As the black-clad figure flung itself towards her she felt her hand drop the revolver it was carrying - throw it to the ground on purpose - and then reach up with a calm and easy motion to pluck the concealing hood from its head.
The scream she tried to give at the misshapen form that was revealed seemed to have been short-circuited. Instead, as the thing hit her with its anaesthetic spray and she felt her legs falli
ng from under her, she felt her lips attempting to mouth words, form sounds of their own accord. ‘ Amarathma ne da somon rakthra moli damon su la tomanakath...’
Chapter Nine
Sins of the Various Flesh
A mind was abroad in Lychburg - or more properly, a Mind. A disembodied intelligence that could not, in all justice, be termed as greater or lesser than human. It was different, it was Other; on levels which the human mind, being for the most part singular in nature rather than multiple and cumulative, cannot properly conceive.
The Mind flicked Its attention at random through sleeping heads, through the heads of small boys dreaming of egging the cars of their elementary school principal, through the head of that same principal dreaming of finally being rid of his aged mother; through the heads of cops dreaming of doughnuts, factory workers dreaming of beer, spinsters dreaming of husbands, housewives dreaming of detergent, teenagers dreaming of panty raids, lackeys dreaming of plutocrats, plutocrats dreaming of wealth undreamt of convenience-store clerks dreaming of their registers, priests dreaming of their God...
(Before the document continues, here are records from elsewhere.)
(* ===== verification/TreapBuild.v ===== *)
(** * Bulk construction of a treap

    [src/lib/treap/build.hpp]: [split] and [merge] work in place on nodes owned by
    the construction, [build] runs them in parallel over an array of elements.
    The result is a treap of version 0 that counts the elements, whatever the
    order in which the forked tasks run. *)

From S2P Require Import Prelude Owned TreapTree TreapNode TreapQuery.

(** ** build.hpp *)

Fixpoint split (fuel : nat) (t : ptr) (key : Z) : M node_t (ptr * ptr) :=
  match fuel with
  | O => fail OutOfFuel
  | S fuel =>
      match t with
      | None => mret (None, None)
      | Some _ =>
          n ← load t;
          if key <? n_key n then
            lr ← split fuel (n_lch n) key;
            store t (set_lch lr.2);;
            mret (lr.1, t)
          else
            lr ← split fuel (n_rch n) key;
            store t (set_rch lr.1);;
            mret (t, lr.2)
      end
  end.

#[global] Program Instance treap_node : TreeNode node_t := {
  get_l := n_lch; get_r := n_rch; put_l := set_lch; put_r := set_rch;
}.
Solve All Obligations with done.

(** [order] decides which of the two forked tasks runs first. *)
Fixpoint merge (order : list nat -> bool) (fuel : nat) (t_0 t_1 : ptr) : M node_t ptr :=
  match fuel with
  | O => fail OutOfFuel
  | S fuel' =>
      match t_0, t_1 with
      | None, _ => mret t_1
      | _, None => mret t_0
      | Some _, Some _ =>
          n_0 ← load t_0;
          n_1 ← load t_1;
          if n_key n_0 =? n_key n_1 then
            store t_1 (fun m => set_val (wrap64 (n_val m + n_val n_0)) m);;
            par_children (order []) t_1
              (n_0 ← load t_0; n_1 ← load t_1; merge (branch 1 order) fuel' (n_lch n_0) (n_lch n_1))
              (n_0 ← load t_0; n_1 ← load t_1; merge (branch 2 order) fuel' (n_rch n_0) (n_rch n_1));;
            release_node t_0;;
            mret t_1
          else if n_pry n_1 <? n_pry n_0 then
            lr ← split fuel t_1 (n_key n_0);
            par_children (order []) t_0
              (n_0 ← load t_0; merge (branch 1 order) fuel' (n_lch n_0) lr.1)
              (n_0 ← load t_0; merge (branch 2 order) fuel' (n_rch n_0) lr.2);;
            mret t_0
          else
            lr ← split fuel t_0 (n_key n_1);
            par_children (order []) t_1
              (n_1 ← load t_1; merge (branch 1 order) fuel' lr.1 (n_lch n_1))
              (n_1 ← load t_1; merge (branch 2 order) fuel' lr.2 (n_rch n_1));;
            mret t_1
      end
  end.

Section build.
Context (hash : Z -> Z).

(** The array [elems] is a list; [elems + n / 2] is [drop (n / 2) elems]. *)
Fixpoint build (order : list nat -> bool) (fuel : nat) (n : nat) (elems : list Z) : M node_t ptr :=
  match fuel with
  | O => fail OutOfFuel
  | S fuel' =>
      match n, elems with
      | O, _ => mret None
      | 1%nat, e :: _ => make_node hash 0 e
      | _, [] => fail BadPtr
      | _, _ =>
          ts ← par_do (order [])
                 (build (branch 1 order) fuel' (n / 2) elems)
                 (build (branch 2 order) fuel' (n - n / 2) (drop (n / 2) elems));
          merge (branch 3 order) fuel ts.1 ts.2
      end
  end.

(** [build_parallel], under [execute_with_scheduler]. *)
Definition build_parallel (order : list nat -> bool) (fuel : nat) (n : nat) (elems : list Z) : M node_t ptr :=
  t ← build (branch 1 order) fuel n elems;
  augment_parallel (branch 2 order) fuel t;;
  mret t.
End build.

(** ** Owned trees *)

Fixpoint treap_owns (h : heap) (p : ptr) (t : tree) (D : gset loc) : Prop :=
  match t with
  | Leaf => p = None /\ D = ∅
  | Node v pr k x l r =>
      exists a n Dl Dr, p = Some a /\ h !! a = Some n /\ node_data n = (v, pr, k, x) /\
        n_aug n = aug_uninitialized /\ treap_owns h (n_lch n) l Dl /\ treap_owns h (n_rch n) r Dr /\
        (a ∉ Dl) /\ (a ∉ Dr) /\ Dl ## Dr /\ D = {[a]} ∪ Dl ∪ Dr
  end.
and all the while, as It flicked Its attention back and forth through the world that It had formed around Itself and defined, the Mind was aware that something was very, very wrong.
Something new had appeared in the world, something that was causing the carefully established order around It to fragment.
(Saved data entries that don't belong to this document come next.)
Lemma open_unique h cs u c u' c' a :
  open_ok h cs -> is_open cs u c a -> is_open cs u' c' a -> u = u'.
Proof.
  intros Ho H1 H2. destruct (Ho _ _ _ H1) as (n & Hn & <-).
  destruct (Ho _ _ _ H2) as (n' & Hn' & <-). congruence.
Qed.

Lemma concat_result_mono g g' n c t x :
  heap_le g g' -> concat_result g n c t -> concat_result g' (set_aug x n) c t.
Proof.
  intros Hle (Hfn & (a & m & Ha & Hm & Hmv) & tl & tr & Hl & Hr & H). split; [done|]. split.
  - destruct (Hle a m Hm) as [y Hy]. exists a, (set_aug y m). done.
  - exists tl, tr. split; [by eapply rep_heap_le|]. split; [by eapply rep_heap_le|exact H].
Qed.

(** A step of task [u0] keeps every denotation if it does not touch the
    complete nodes and the open nodes of the other tasks, and keeps what its
    own open node denotes. *)
Lemma dn_preserve h cs k h' cs' k' u0 :
  heap_le (closed_part h cs) (closed_part h' cs') ->
  (forall a n u c, h !! a = Some n -> is_open cs u c a -> u <> u0 ->
     is_open cs' u c a /\ k' u = k u /\ exists x, h' !! a = Some (set_aug x n)) ->
  (forall a n c tp t, h !! a = Some n -> is_open cs u0 c a -> n_ver n = u0 -> c_ver c = u0 ->
     n_lch n = None -> n_rch n = None ->
     dn h cs k (k u0) (t_past c) tp -> dn h' cs' k' (k u0) (t_past c) tp ->
     past_result n c tp t -> dn h' cs' k' (k u0) (Some a) t) ->
  (forall a n c t, h !! a = Some n -> is_open cs u0 c a -> n_ver n = u0 -> c_ver c = u0 ->
     n_lch n = None -> n_rch n = None ->
     concat_result (closed_part h cs) n c t -> dn h' cs' k' (k u0) (Some a) t) ->
  forall d p t, dn h cs k d p t -> dn h' cs' k' d p t.
Proof.
  intros Hle Hother Hpast Hconcat d p t H.
  induction H as [d p t Hr|d a n l r Hn _ IHl _ IHr
    |a n u c tp t Hn Ho Hv Hcv Hl Hr Hold IH Hp|a n u c t Hn Ho Hv Hcv Hl Hr Hp].
  - apply dn_complete. by eapply rep_heap_le.
  - destruct (Hle a n Hn) as [x Hx].
    by apply (dn_closed h' cs' k' d a (set_aug x n) l r).
  - destruct (decide (u = u0)) as [->|Hne]; [by eapply Hpast|].
    destruct (Hother _ _ _ _ Hn Ho Hne) as (Ho' & Hk & x & Hx). rewrite <- Hk in *.
    by eapply (dn_past h' cs' k' a (set_aug x n)).
  - destruct (decide (u = u0)) as [->|Hne]; [by eapply Hconcat|].
    destruct (Hother _ _ _ _ Hn Ho Hne) as (Ho' & Hk & x & Hx). rewrite <- Hk.
    eapply (dn_concat h' cs' k' a (set_aug x n)); try done. by eapply concat_result_mono.
Qed.

(** What a step of task [u0] with context [c0] establishes. *)
Definition upd_k (k : nat -> nat) (u m : nat) : nat -> nat :=
  fun v => if decide (v = u) then m else k v.

Definition step_post (h : heap) (cs : list context) (k : nat -> nat) (u0 : nat) (c0 : context)
    (c' : context) (h' : heap) : Prop :=
  let cs' := <[u0 := c']> cs in
  let k' := upd_k k u0 (S (k u0)) in
  (forall d p t, dn h cs k d p t -> dn h' cs' k' d p t) /\
  open_ok h' cs' /\ ctx_frame c0 c' /\
  (st c' = ST_RUNNING -> exists b t, t_cur c' = Some b /\ dn h' cs' k' (S (k u0)) (Some b) t) /\
  (forall a n, h !! a = Some n -> exists n', h' !! a = Some n' /\ node_data n' = node_data n).

Section one_task.
Context (h : heap) (cs : list context) (k : nat -> nat).
Context (u0 : nat) (c0 : context) (l0 : loc) (n0 : node_t).
Context (Hc0 : cs !! u0 = Some c0) (Hst0 : st c0 = ST_RUNNING) (Hcur : t_cur c0 = Some l0).
Context (Hn0 : h !! l0 = Some n0) (Hopen : open_ok h cs).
The effects, at this point, were minor; in the same way that the first activated cells of a cancer are minor - but the Mind could see that this disruption, if left unchecked, might hurt It, hurt It badly. Possibly even kill It.
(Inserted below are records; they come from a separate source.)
Lemma pipe_done σ k ops id p :
  inv cfg t0 σ k ops -> s_pipes σ !! id = Some p -> p_pc p = PExec ->
  tok_inv cfg (s_tokens σ) (<[id := mk_pipe (p_pos p) PSend]> (s_pipes σ)) (s_board σ)
    (s_issued σ) (s_submitted σ) (s_pending σ).
Proof.
  intros [IM IT IK IW IC IE] Hp Hpc.
  pose proof (ti_pipe _ _ _ _ _ _ _ IT id p Hp) as (Hpos & Hpos' & Hsent). rewrite Hpc in Hsent.
  assert (id < num_pipes_ cfg)%nat as Hid
    by (rewrite <- (ti_pipes _ _ _ _ _ _ _ IT); by eapply lookup_lt_Some).
  assert (Hz := ti_tokens _ _ _ _ _ _ _ IT id ltac:(lia)).
  assert (Hz' := list_insert_id _ _ _ Hz).
  rewrite <- Hz'. rewrite <- (wrap64_idemp (_ - _)).
  replace (wrap64 (wrap64 _)) with (wrap64 (wrap64
    (Z.of_nat (sent (s_issued σ) (s_pending σ) (s_pipes σ) id)
      - Z.of_nat (consumed (s_pipes σ) (s_board σ) id)) - 0)) by (by rewrite Z.sub_0_r).
  apply (tok_set_pc _ _ _ _ _ _ _ _ _ _ 0 IT Hp Hz).
  - unfold taken. rewrite Hpc. simpl. lia.
  - split_and!; simpl; lia.
Qed.

Lemma passed_exec pipes id p j u :
  pipes !! id = Some p -> p_pc p = PExec ->
  passed (<[id := mk_pipe (p_pos p) PSend]> pipes) j u <->
    passed pipes j u \/ j = id /\ u = p_pos p.
Proof.
  intros Hp Hpc. rewrite passed_insert by (by eapply lookup_lt_Some).
  destruct (decide (j = id)) as [->|]; [|naive_solver].
  rewrite (passed_lookup _ _ _ _ Hp), Hpc. naive_solver.
Qed.

Lemma task_inv_step σ k ops id p c c' :
  inv cfg t0 σ k ops -> s_pipes σ !! id = Some p -> p_pc p = PExec ->
  s_ctxs σ !! p_pos p = Some c -> st c = ST_RUNNING ->
  task_inv cfg (<[p_pos p := c']> (s_ctxs σ)) (upd_k k (p_pos p) (S (k (p_pos p))))
    (s_issued σ) (<[id := mk_pipe (p_pos p) PSend]> (s_pipes σ)) (s_workers σ).
Proof.
  intros I Hp Hpc Hc Hr. destruct (pipe_depth _ _ _ _ _ _ I Hp Hpc Hc Hr) as (Hid & Hpos & Hk).
  assert (IK := inv_task _ _ _ _ _ I). unfold P in Hid. split.
  - intros u d Hu Hd Hrd j Hj. rewrite (passed_exec _ _ _ _ _ Hp Hpc). unfold upd_k.
    destruct (decide (u = p_pos p)) as [->|Hne].
    + rewrite (ki_passed _ _ _ _ _ _ IK (p_pos p) c) by done. rewrite Hk. lia.
    + rewrite list_lookup_insert_ne in Hd by done.
      rewrite (ki_passed _ _ _ _ _ _ IK u d) by done. naive_solver.
  - intros u d Hu Hd Hrd. unfold upd_k. destruct (decide (u = p_pos p)) as [->|Hne].
    + left. lia.
    + rewrite list_lookup_insert_ne in Hd by done. by apply (ki_bound _ _ _ _ _ _ IK u d).
Qed.

Lemma inv_pipe_step σ k ops id p c c' h' :
  inv cfg t0 σ k ops -> s_pipes σ !! id = Some p -> p_pc p = PExec ->
  s_ctxs σ !! p_pos p = Some c -> st c = ST_RUNNING ->
  step_post fuel (s_heap σ) (s_ctxs σ) k (p_pos p) c c' h' ->
  inv cfg t0 (set_pipe id (mk_pipe (p_pos p) PSend) (set_ctx (p_pos p) c' (set_heap h' σ)))
    (upd_k k (p_pos p) (S (k (p_pos p)))) ops.
Proof.
  intros I Hp Hpc Hc Hr Hpost.
  destruct (pipe_depth _ _ _ _ _ _ I Hp Hpc Hc Hr) as (Hid & Hpos & Hk).
  assert (HT := pipe_done _ _ _ _ _ I Hp Hpc).
  assert (HK := task_inv_step _ _ _ _ _ _ c' I Hp Hpc Hc Hr).
  destruct I as [IM IT IK IW IC IE]. split; simpl.
  - eapply mem_task_step; [exact IM|exact Hc|lia|done|exact Hpost].
  - exact HT.
  - exact HK.
  - eapply workers_step; [exact IW|exact (submitted_le_issued IT)|exact Hc|done|exact Hpost|].
    intros w s Hw Hs E. apply list_elem_of_lookup in Hw as [i Hw].
    pose proof (wi_ok _ _ _ _ _ _ _ _ IW i w Hw) as Hok. subst.
    rewrite <- E in Hc. pose proof (handling_k _ _ _ _ _ _ _ _ _ Hok Hs Hc Hr).
    rewrite E in *. unfold P in *. lia.
  - eapply coll_mono; [exact IC|exact (advance_step _ k _ _ _ c' Hc Hr)|done].
  - done.
Qed.

Lemma inv_pipe_skip σ k ops id p c :
  inv cfg t0 σ k ops -> s_pipes σ !! id = Some p -> p_pc p = PExec ->
  s_ctxs σ !! p_pos p = Some c -> st c = ST_DONE ->
  inv cfg t0 (set_pipe id (mk_pipe (p_pos p) PSend) σ) k ops.
Proof.
  intros I Hp Hpc Hc Hr. assert (HT := pipe_done _ _ _ _ _ I Hp Hpc).
  destruct I as [IM IT IK IW IC IE]. split; simpl; try done.
  split; [|by apply IK]. intros u d Hu Hd Hrd j Hj. rewrite (passed_exec _ _ _ _ _ Hp Hpc).
  rewrite (ki_passed _ _ _ _ _ _ IK u d) by done. split; [|by left].
  intros [?|[-> ->]]; [done|]. congruence.
Qed.

Lemma inv_pipe_send σ k ops id p z :
  inv cfg t0 σ k ops -> s_pipes σ !! id = Some p -> p_pc p = PSend ->
  (p_pos p <= N)%nat -> s_tokens σ !! S id = Some z ->
  inv cfg t0 (set_pipe id (mk_pipe (S (p_pos p)) PFetch) (set_token (S id) (wrap64 (z + 1)) σ))
    k ops.
Proof.
  intros [IM IT IK IW IC IE] Hp Hpc Hle Hz. pose proof (lookup_lt_Some _ _ _ Hp) as Hlt.
  pose proof (ti_pipe _ _ _ _ _ _ _ IT id p Hp) as (Hpos & Hpos' & Hsent). rewrite Hpc in Hsent.
  assert (Hlen := ti_pipes _ _ _ _ _ _ _ IT).
  assert (forall j, sent (s_issued σ) (s_pending σ)
      (<[id := mk_pipe (S (p_pos p)) PFetch]> (s_pipes σ)) j =
    (sent (s_issued σ) (s_pending σ) (s_pipes σ) j + if decide (j = S id) then 1 else 0)%nat)
    as Hs.
  { intros j. rewrite sent_insert by done. destruct (decide (j = S id)) as [->|]; [|lia].
    simpl. rewrite Hp. lia. }
  split; simpl; try done.
  - eapply tok_push; [exact IT|exact Hz|unfold P in *; lia|by rewrite length_insert|done| | |done].
    + intros j Hj. rewrite consumed_insert by done. destruct (decide (j = id)) as [->|]; [|done].
      unfold consumed, taken. rewrite Hp, Hpc. simpl. lia.
    + intros j q Hq. rewrite Hs. destruct (decide (j = id)) as [->|Hne].
      * rewrite list_lookup_insert_eq in Hq by done. simplify_eq.
        unfold N in *. split_and!; simpl; lia || done.
      * rewrite list_lookup_insert_ne in Hq by done.
        eapply pipe_ok_mono; [by eapply (ti_pipe _ _ _ _ _ _ _ IT)|lia].
  - eapply task_inv_pipes; [exact IK|]. intros j u Hu. rewrite passed_insert by done.
    destruct (decide (j = id)) as [->|]; [|done].
    rewrite (passed_lookup _ _ _ _ Hp), Hpc. simpl.
    destruct (decide (u = p_pos p)) as [->|]; [naive_solver lia|].
    split; [intros [?|[_ ?]]; [left; lia|done]|intros [?|[-> _]]; [left; lia|done]].
Qed.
The disruption seemed to be centred upon the three tiny, individual minds who had come from the new thing when it first appeared. The Mind had tried to get inside them directly, tried to destroy them out of hand, but Its influence had glanced off them without their so much as noticing. They were protected, it seemed, by some Power almost matching that of the Mind’s own. It would have to find some new method of attack.